Nothing is needed except the lines below that run from the one with "Lemma add_release_keeps_inv t" through the one with "rewrite existsb_false in", repeated exactly.

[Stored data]

Segment Open

Lemma filter_single {X} (f : X -> bool) (l : list X) r :
  NoDup l -> r ∈ l -> f r = true ->
  (forall x, x ∈ l -> f x = true -> x = r) ->
  List.filter f l = [r].
Proof.
  induction l as [|x l IH]; intros Hnd Hr Hf Hu; [by apply elem_of_nil in Hr|].
  apply NoDup_cons in Hnd as [Hx Hnd]. cbn [List.filter].
  destruct (f x) eqn:Efx.
  - assert (x = r) as -> by (apply Hu; [apply list_elem_of_here | done]).
    f_equal. apply filter_none. intros y Hy.
    destruct (f y) eqn:Efy; [|done].
    assert (y = r) as -> by (apply Hu; [by apply list_elem_of_further | done]).
    done.
  - apply IH; [done | | done |].
    + apply elem_of_cons in Hr as [->|Hr]; [congruence | done].
    + intros y Hy. apply Hu. by apply list_elem_of_further.
Qed.

Lemma existsb_false {X} (f : X -> bool) (l : list X) :
  existsb f l = false <-> forall x, x ∈ l -> f x = false.
Proof.
  induction l as [|x l IH]; cbn [existsb].
  - split; [|done]. intros _ y Hy. by apply elem_of_nil in Hy.
  - rewrite orb_false_iff, IH. split.
    + intros [H1 H2] y [->|Hy]%elem_of_cons; [done | by apply H2].
    + intros H. split; [apply H, list_elem_of_here|].
      intros y Hy. by apply H, list_elem_of_further.
Qed.

Lemma release_matches_iff self name version r :
  release_matches self name version r = true <->
  release_product r = product_id self /\ release_name r = name
  /\ release_version r = version.
Proof.
  unfold release_matches.
  rewrite !andb_true_iff, Nat.eqb_eq, !String.eqb_eq. tauto.
Qed.

Lemma same_product_version_iff self version r :
  same_product_version self version r = true <->
  release_product r = product_id self /\ release_version r = version.
Proof.
  unfold same_product_version. by rewrite andb_true_iff, Nat.eqb_eq, String.eqb_eq.
Qed.

Section ReleaseFacts.
Variables (self : Product) (name version : string).

Lemma add_release_keeps_inv t notes :
release_inv t -> release_inv (add_release t self name version notes).2.
Proof.
intros (Hlt & Hnd & Hu). unfold add_release.
destruct (List.filter _ (releases t)) as [|r [|r1 rest]] eqn:Hf.
- destruct (existsb _ _) eqn:Hex; [done|].
  rewrite existsb_false in Hex. unfold release_inv.
  cbn [snd releases release_seq].
  set (n := {| release_id := release_seq t |}).
  assert (forall a, a ∈ releases t ->
            release_product a = release_product n ->
            release_version a = release_version n -> False) as Hnew.
  { intros a Ha Hp Hv. apply Hex in Ha.
    assert (same_product_version self version a = true)
      by by apply same_product_version_iff.
    congruence. }
  split_and!.
  + intros a [Ha|Ha%list_elem_of_singleton]%elem_of_app.
    * apply Hlt in Ha. lia.
    * subst a. simpl. lia.
  + rewrite fmap_app. apply NoDup_app. split_and!; [done| |apply NoDup_singleton].
    intros x (a & -> & Ha)%list_elem_of_fmap Hx%list_elem_of_singleton.
    apply Hlt in Ha. simpl in Hx. lia.
  + intros a b [Ha|Ha%list_elem_of_singleton]%elem_of_app
               [Hb|Hb%list_elem_of_singleton]%elem_of_app Hp Hv.
    * by apply Hu.
    * subst b. by destruct (Hnew a).
    * subst a. by destruct (Hnew b).
    * by subst.
- assert (r ∈ releases t) as Hr.
  { apply list_elem_of_In.
    apply (proj1 (filter_In (release_matches self name version) r (releases t))).
    rewrite Hf. by left. }
  set (f := fun x => if Nat.eqb (release_id x) (release_id r)
                     then set_notes notes r else x).
  assert (forall x, x ∈ releases t ->
            release_id (f x) = release_id x
            /\ release_product (f x) = release_product x
            /\ release_version (f x) = release_version x) as Hfx.
  { intros x Hx. unfold f. destruct (Nat.eqb _ _) eqn:E; [|done].
    apply Nat.eqb_eq in E.
    by rewrite (NoDup_fmap_eq release_id _ x r Hnd Hx Hr E). }
  unfold release_inv. cbn [snd releases release_seq]. fold f.
  change (map f (releases t)) with (f <$> releases t). split_and!.
  + intros a (x & -> & Hx)%list_elem_of_fmap.
    destruct (Hfx x Hx) as (-> & _). by apply Hlt.
  + rewrite <- list_fmap_compose.
    rewrite (list_fmap_ext (release_id ∘ f) release_id (releases t) );
      [done|]. intros i x Hx. apply Hfx. by eapply list_elem_of_lookup_2.
  + intros a b (x & -> & Hx)%list_elem_of_fmap (y & -> & Hy)%list_elem_of_fmap.
    destruct (Hfx x Hx) as (-> & -> & ->), (Hfx y Hy) as (-> & -> & ->).
    by apply Hu.
- done.
Qed.

Lemma add_release_member t notes r t1 :
release_inv t ->
add_release t self name version notes = (Ok r, t1) -> r ∈ releases t1.
Proof.
intros (Hlt & Hnd & Hu). unfold add_release.
destruct (List.filter _ (releases t)) as [|r0 [|r1 rest]] eqn:Hf.
- destruct (existsb _ _); [done|]. intros [= <- <-]. cbn.
  apply elem_of_app. right. apply list_elem_of_here.
- intros [= <- <-]. cbn.
  assert (r0 ∈ releases t) as Hr.
  { apply list_elem_of_In.
    apply (proj1 (filter_In (release_matches self name version) r0 (releases t))).
    rewrite Hf. by left. }
  apply list_elem_of_fmap. exists r0. by rewrite Nat.eqb_refl.
- done.
Qed.
End ReleaseFacts.

Lemma replace_keeps_ids notes r (l : list Release) :
  release_id <$> map (fun x => if Nat.eqb (release_id x) (release_id r)
                               then set_notes notes r else x) l
  = release_id <$> l.
Proof.
  induction l as [|x l IH]; [done|]. cbn [map fmap list_fmap].
  f_equal; [|exact IH].
  destruct (Nat.eqb _ _) eqn:E; [|done]. by apply Nat.eqb_eq in E.
Qed.

(** X10. [add_release] keeps the release table well formed: ids below the
    sequence, no id twice, and at most one row per (product, version),
    whether it inserts, updates or is refused. It removes no row: the ids
    of the table before are the first ids of the table after, and the
    sequence does not go back. *)
Theorem add_release_preserves_inv t self name version notes :
  release_inv t ->
  let t' := (add_release t self name version notes).2 in
  release_inv t'
  /\ release_seq t <= release_seq t'
  /\ (release_id <$> releases t) `prefix_of` (release_id <$> releases t').
Proof.
  intros Hinv t'. split; [by apply add_release_keeps_inv|].
  unfold t', add_release.
  destruct (List.filter _ (releases t)) as [|r [|r1 rest]]; [| |done].
  - destruct (existsb _ _); [done|]. cbn [snd releases release_seq].
    split; [lia|]. rewrite fmap_app. by apply prefix_app_r.
  - cbn [snd releases release_seq]. split; [done|].
    by rewrite replace_keeps_ids.
Qed.

Lemma add_release_preserves_inv_witness :
  let t' := (add_release {| releases := []; release_seq := 1 |}
               {| product_id := 1; product_name := "rhel" |} "rhel-8" "8" "").2 in
  release_inv t' /\ 1 <= release_seq t'
  /\ [] `prefix_of` (release_id <$> releases t').
Proof.
  apply (add_release_preserves_inv {| releases := []; release_seq := 1 |}
           {| product_id := 1; product_name := "rhel" |} "rhel-8" "8" "").
  split_and!; [|apply NoDup_nil_2|]; intros *; by intros ?%elem_of_nil.
Defined.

Segment Closed

▸ Your response
Lemma add_release_keeps_inv t notes :
release_inv t -> release_inv (add_release t self name version notes).2.
Proof.
intros (Hlt & Hnd & Hu). unfold add_release.
destruct (List.filter _ (releases t)) as [|r [|r1 rest]] eqn:Hf.
- destruct (existsb _ _) eqn:Hex; [done|].
  rewrite existsb_false in Hex. unfold release_inv.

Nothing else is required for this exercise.